*Task prompt*. In the entries below, find the line with "(** The rules, once" and the line with "unfold Kubeconfig.bind at 1 2.". Reproduce those two lines and every line between them exactly, and nothing more.

Records from a data collection:

Lemma migrated_quiet rules prec fs : migrated (MigrationRules rules) prec fs -> Migrate bytes faults rules fs = (fs, inr tt).
Proof.
  intros Hm. unfold Migrate.
  assert (Hin : forall x, x ∈ range (MigrationRules rules) -> MigrationRules rules !! x.1 = Some x.2) by (intros [k y] Hx; by apply elem_of_range).
  induction (range (MigrationRules rules)) as [|[dst src] l IH]; [done|]. cbn [Kubeconfig.for_each].
  destruct (Hm dst src (Hin (dst, src) ltac:(left))) as (Hne & Hd & Hs & Hor).
  assert (Hone : migrate_one bytes faults (dst, src) fs = (fs, inr tt)).
  { unfold migrate_one, Kubeconfig.bind, Kubeconfig.attempt, Kubeconfig.os_Stat, content. rewrite Hd, Hs, decide_False by done.
    destruct (fs !! dst) as [b|] eqn:Hb; [done|]. destruct Hor as [[? ?]|(Hor & _)]; [done|]. cbn. case_decide; [done|]. by rewrite Hor. }
  unfold Kubeconfig.bind at 1. rewrite Hone. apply IH. intros x Hx. apply Hin. by right.
Qed.

(** The rules, once the migrations have been done. *)
Lemma rules_start rules files fs : files = rules_GetLoadingPrecedence rules -> Forall (sound fs) files -> migrated (MigrationRules rules) files fs ->
  rules_GetStartingConfig bytes is_empty unmarshal faults wd rules fs =
    (fs, inr (as_loaded (negb (DoNotResolvePaths rules)) (merged fs files))).
Proof.
  intros -> Hs Hm. unfold rules_GetStartingConfig, Kubeconfig.bind at 1, Kubeconfig.attempt, rules_Load.
  unfold Kubeconfig.bind at 1. rewrite (migrated_quiet rules _ fs Hm). unfold rules_GetLoadingPrecedence in *.
  assert (Hres : forall c, (if DoNotResolvePaths rules then c else ResolveLocalPaths wd c) = as_loaded (negb (DoNotResolvePaths rules)) c)
    by (intros c; by destruct (DoNotResolvePaths rules)).
  destruct (decide (ExplicitPath rules = "")) as [He|He].
  - unfold Kubeconfig.bind. cbn [Kubeconfig.ret]. rewrite read_files_sound by done. by rewrite <- Hres.
  - pose proof (Forall_inv Hs) as (Hne & Hst & _).
    unfold Kubeconfig.bind at 1 2. unfold Kubeconfig.attempt, Kubeconfig.os_Stat, content. rewrite Hst, decide_False by done.
    destruct (fs !! ExplicitPath rules) as [b|] eqn:Hb.
    + cbn [Kubeconfig.ret]. unfold Kubeconfig.bind. rewrite read_files_sound by done. by rewrite <- Hres.
    + cbn. unfold merged. cbn. unfold loaded. rewrite Hb. rewrite merge_all_nil. unfold as_loaded, ResolveLocalPaths.
      destruct (DoNotResolvePaths rules); [done|]. cbn. by rewrite !fmap_empty.
Qed.

(** The first of some files that is there, or another one. *)
Definition default_among (other : string) (files : list string) (fs : FS) : string :=
  match List.find (fun f => bool_decide (is_Some (fs !! f))) files with Some f => f | None => other end.

Lemma first_existing_sound files fs : Forall (sound fs) files ->
  first_existing bytes faults files fs = (fs, inr (List.find (fun f => bool_decide (is_Some (fs !! f))) files)).
Proof.
  induction 1 as [|f files Hf _ IH]; [done|]. cbn [first_existing List.find]. destruct Hf as (Hne & Hst & _).
  unfold Kubeconfig.bind, Kubeconfig.attempt, Kubeconfig.os_Stat, content. rewrite Hst, decide_False by done.
  destruct (fs !! f) as [b|]; [by rewrite bool_decide_true|]. rewrite bool_decide_false by (by intros [? ?]). exact IH.
Qed.

Lemma default_among_first other files fs : other ∈ files ->
  exists l1 l2, files = l1 ++ default_among other files fs :: l2 /\ Forall (fun f => fs !! f = None) l1.
Proof.
  unfold default_among. intros Hne.
  assert (Hind : forall files, (exists l1 f l2, List.find (fun f => bool_decide (is_Some (fs !! f))) files = Some f /\ files = l1 ++ f :: l2 /\
      Forall (fun f => fs !! f = None) l1) \/
    List.find (fun f => bool_decide (is_Some (fs !! f))) files = None /\ Forall (fun f => fs !! f = None) files).
  { clear. induction files as [|f files IH]; [by right|]. cbn [List.find]. case_bool_decide as Hf; [left; by exists [], f, files|].
    apply eq_None_not_Some in Hf. destruct IH as [(l1 & g & l2 & G1 & -> & G3)|[G1 G2]].
    - left. exists (f :: l1), g, l2. split_and!; [done|done|by constructor].
    - right. split; [done|by constructor]. }
  destruct (Hind files) as [(l1 & f & l2 & -> & -> & Hl)|[-> Hl]]; [by exists l1, l2|].
  apply list_elem_of_split in Hne as (l1 & l2 & ->). exists l1, l2. split; [done|]. by apply Forall_app in Hl as [Hl _].
Qed.

Lemma default_among_stable other files fs fs' :
  (forall f, f ∈ files -> is_Some (fs !! f) -> is_Some (fs' !! f)) ->
  (forall f, f ∈ files -> is_Some (fs' !! f) -> is_Some (fs !! f) \/ f = default_among other files fs) ->
  default_among other files fs' = default_among other files fs.
Proof.
  intros Hkeep Hnew. set (d := default_among other files fs) in *.
  assert (Hind : forall l, (forall f, f ∈ l -> f ∈ files) ->
    List.find (fun f => bool_decide (is_Some (fs !! f))) l = Some d \/ List.find (fun f => bool_decide (is_Some (fs !! f))) l = None ->
    match List.find (fun f => bool_decide (is_Some (fs' !! f))) l with Some f => f = d | None => List.find (fun f => bool_decide (is_Some (fs !! f))) l = None end).
  { induction l as [|f l IH]; intros Hl Hf; [done|]. cbn [List.find] in *. assert (Hin : f ∈ files) by (apply Hl; left).
    destruct (bool_decide_reflect (is_Some (fs !! f))) as [Hf1|Hf1].
    - destruct Hf as [[= ->]|]; [|done]. rewrite bool_decide_true by (by apply Hkeep). done.
    - destruct (bool_decide_reflect (is_Some (fs' !! f))) as [Hf2|Hf2]; [by destruct (Hnew f Hin Hf2)|].
      apply IH; [|done]. intros g Hg. apply Hl. by right. }
  specialize (Hind files (fun f Hf => Hf)). unfold default_among. unfold d, default_among in Hind.
  destruct (List.find (fun f => bool_decide (is_Some (fs !! f))) files) as [f0|] eqn:Hf0.
  - specialize (Hind (or_introl eq_refl)). unfold d, default_among. rewrite Hf0. by destruct (List.find (fun f => bool_decide (is_Some (fs' !! f))) files).
  - specialize (Hind (or_intror eq_refl)). unfold d, default_among. rewrite Hf0. by destruct (List.find (fun f => bool_decide (is_Some (fs' !! f))) files).
Qed.

(** *** Accesses that are lawful *)

Section lawful.
Variable o : PathOptions.

Lemma path_start fs : Forall (sound fs) (path_GetLoadingPrecedence o) -> migrated (MigrationRules (LoadingRules o)) (path_GetLoadingPrecedence o) fs ->
  path_GetStartingConfig o fs =
    (fs, inr (as_loaded (negb (DoNotResolvePaths (LoadingRules o))) (merged fs (path_GetLoadingPrecedence o)))).
Proof.
  intros Hs Hm. apply (rules_start (with_precedence (LoadingRules o) (path_GetLoadingPrecedence o))); [|done|done].
  unfold rules_GetLoadingPrecedence, path_GetLoadingPrecedence, path_IsExplicitFile. cbn [ExplicitPath Precedence with_precedence].
  destruct (decide (ExplicitPath (LoadingRules o) = "")) as [->|He]; [done|]. by rewrite (proj2 (String.eqb_neq _ _) He).
Qed.

(** Where none of them is there, the last file of the environment is the default. *)
Definition path_other : string := default "" (last (path_GetLoadingPrecedence o)).

#[local] Instance path_lawful : Lawful o (path_GetLoadingPrecedence o).
Proof.
  assert (Hall : path_GetLoadingPrecedence o <> []).
  { unfold path_GetLoadingPrecedence. destruct (path_IsExplicitFile o); [done|]. by destruct (GetEnvVarFiles o). }
  refine {| default_of := default_among path_other (path_GetLoadingPrecedence o); migrations := MigrationRules (LoadingRules o);
            resolving := negb (DoNotResolvePaths (LoadingRules o));
            lawful_precedence := eq_refl; lawful_sorted := eq_refl; lawful_start := path_start |}.
  - intros fs Hs. change (Forall (sound fs) (path_GetLoadingPrecedence o)) in Hs. cbn.
    unfold path_other, path_GetDefaultFilename, path_GetLoadingPrecedence in *. revert Hs. destruct (path_IsExplicitFile o); intros Hs.
    { unfold default_among. cbn. by case_bool_decide. }
    revert Hs. destruct (GetEnvVarFiles o) as [|f [|g l]]; intros Hs; [unfold default_among; cbn; by case_bool_decide..|].
    unfold Kubeconfig.bind. rewrite first_existing_sound by done. done.
  - intros fs. apply default_among_first. unfold path_other. destruct (exists_last Hall) as (l & x & ->). rewrite last_snoc. cbn.
    apply elem_of_app. right. left.
  - intros fs fs'. apply default_among_stable.
  - cbn. intros He. unfold path_GetLoadingPrecedence. by rewrite He.
  - change (NoDup (path_GetLoadingPrecedence o)). unfold path_GetLoadingPrecedence. destruct (path_IsExplicitFile o); [apply NoDup_singleton|].
    assert (Hd : NoDup (GetEnvVarFiles o)).
    { unfold GetEnvVarFiles. repeat case_decide; [constructor|constructor|apply deduplicate_NoDup]. }
    destruct (GetEnvVarFiles o); [apply NoDup_singleton|done].
Defined.

End lawful.

Section lawful_rules.
Variable rules : ClientConfigLoadingRules.
Hypothesis once : NoDup (rules_GetLoadingPrecedence rules).
Hypothesis some : rules_GetLoadingPrecedence rules <> [].
Hypothesis in_order : sort_Strings (Precedence rules) = Precedence rules.

(** Rules whose files are in the order of their names. *)
#[local] Instance rules_lawful : Lawful rules (rules_GetLoadingPrecedence rules).
Proof.
  refine {| default_of := default_among (hd "" (rules_GetLoadingPrecedence rules)) (rules_GetLoadingPrecedence rules);
            migrations := MigrationRules rules; resolving := negb (DoNotResolvePaths rules);
            lawful_NoDup := once |}; [done|..].
  - cbn. rewrite in_order. destruct rules as [e p m r]. cbn. by case_decide.
  - intros fs Hs Hm. by apply rules_start.
  - intros fs Hs. change (Forall (sound fs) (rules_GetLoadingPrecedence rules)) in Hs. cbn. unfold rules_GetDefaultFilename.
    unfold rules_GetLoadingPrecedence in *. destruct (decide (ExplicitPath rules = "")) as [He|He].
    + unfold Kubeconfig.bind. rewrite first_existing_sound by done. done.
    + unfold default_among. cbn. by case_bool_decide.
  - intros fs. apply default_among_first. destruct (rules_GetLoadingPrecedence rules); [done|left].
  - intros fs fs'. apply default_among_stable.
  - cbn. unfold rules_GetLoadingPrecedence. destruct (String.eqb_spec (ExplicitPath rules) "") as [He|He]; [done|]. by rewrite decide_False.
Defined.

End lawful_rules.

End access.

(** ** Two files *)

Module samples.

#[local] Existing Instance range_in_key_order.
#[local] Existing Instance overriding.

Import Kubeconfig.samples.

Definition getenv (name : string) : string := if String.eqb name "KUBECONFIG" then "a:b" else "".
Definition options : PathOptions := mkPathOptions "home" "KUBECONFIG" (rules []).

Definition access : ConfigAccess bytes PathOptions := path_access bytes is_empty unmarshal no_faults "/" getenv.
Definition rules_as_access : ConfigAccess bytes ClientConfigLoadingRules := rules_access bytes is_empty unmarshal no_faults "/".

Definition load {A} (HA : ConfigAccess bytes A) (a : A) (fs : gmap string bytes) : Config :=
  match GetStartingConfig bytes a fs with (_, inr c) => c | _ => NewConfig end.

Definition modify {A} (HA : ConfigAccess bytes A) (a : A) (new : Config) : A * M bytes unit :=
  ModifyConfig bytes None is_empty Some unmarshal no_faults "/" true a new false.

Definition start_ab : Config := load access options files.

(** The first file's cluster, and the second one's context. *)
Example starts : (body <$> Clusters start_ab !! "one") = Some (cluster "http://one") /\ CurrentContext start_ab = "x".
Proof. split; vm_compute; reflexivity. Qed.

(** A new cluster, one changed in the second file, and another context. *)
Definition new_ab : Config :=
  with_context "y" (put _ clusters (<["three" := mkStanza "" (cluster "http://three")]>
    (<["two" := mkStanza "b" (cluster "http://two.two")]> (Clusters start_ab))) start_ab).

Example changes_two_files :
  let fs := ((modify access options new_ab).2 files).1 in
  body <$> Clusters (load access options fs) = body <$> Clusters new_ab /\ CurrentContext (load access options fs) = "y" /\
  dom fs = {[ "a"; "b" ]}.
Proof. split_and!; vm_compute; reflexivity. Qed.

*Task result*.
(** The rules, once the migrations have been done. *)
Lemma rules_start rules files fs : files = rules_GetLoadingPrecedence rules -> Forall (sound fs) files -> migrated (MigrationRules rules) files fs ->
  rules_GetStartingConfig bytes is_empty unmarshal faults wd rules fs =
    (fs, inr (as_loaded (negb (DoNotResolvePaths rules)) (merged fs files))).
Proof.
  intros -> Hs Hm. unfold rules_GetStartingConfig, Kubeconfig.bind at 1, Kubeconfig.attempt, rules_Load.
  unfold Kubeconfig.bind at 1. rewrite (migrated_quiet rules _ fs Hm). unfold rules_GetLoadingPrecedence in *.
  assert (Hres : forall c, (if DoNotResolvePaths rules then c else ResolveLocalPaths wd c) = as_loaded (negb (DoNotResolvePaths rules)) c)
    by (intros c; by destruct (DoNotResolvePaths rules)).
  destruct (decide (ExplicitPath rules = "")) as [He|He].
  - unfold Kubeconfig.bind. cbn [Kubeconfig.ret]. rewrite read_files_sound by done. by rewrite <- Hres.
  - pose proof (Forall_inv Hs) as (Hne & Hst & _).
    unfold Kubeconfig.bind at 1 2. unfold Kubeconfig.attempt, Kubeconfig.os_Stat, content. rewrite Hst, decide_False by done.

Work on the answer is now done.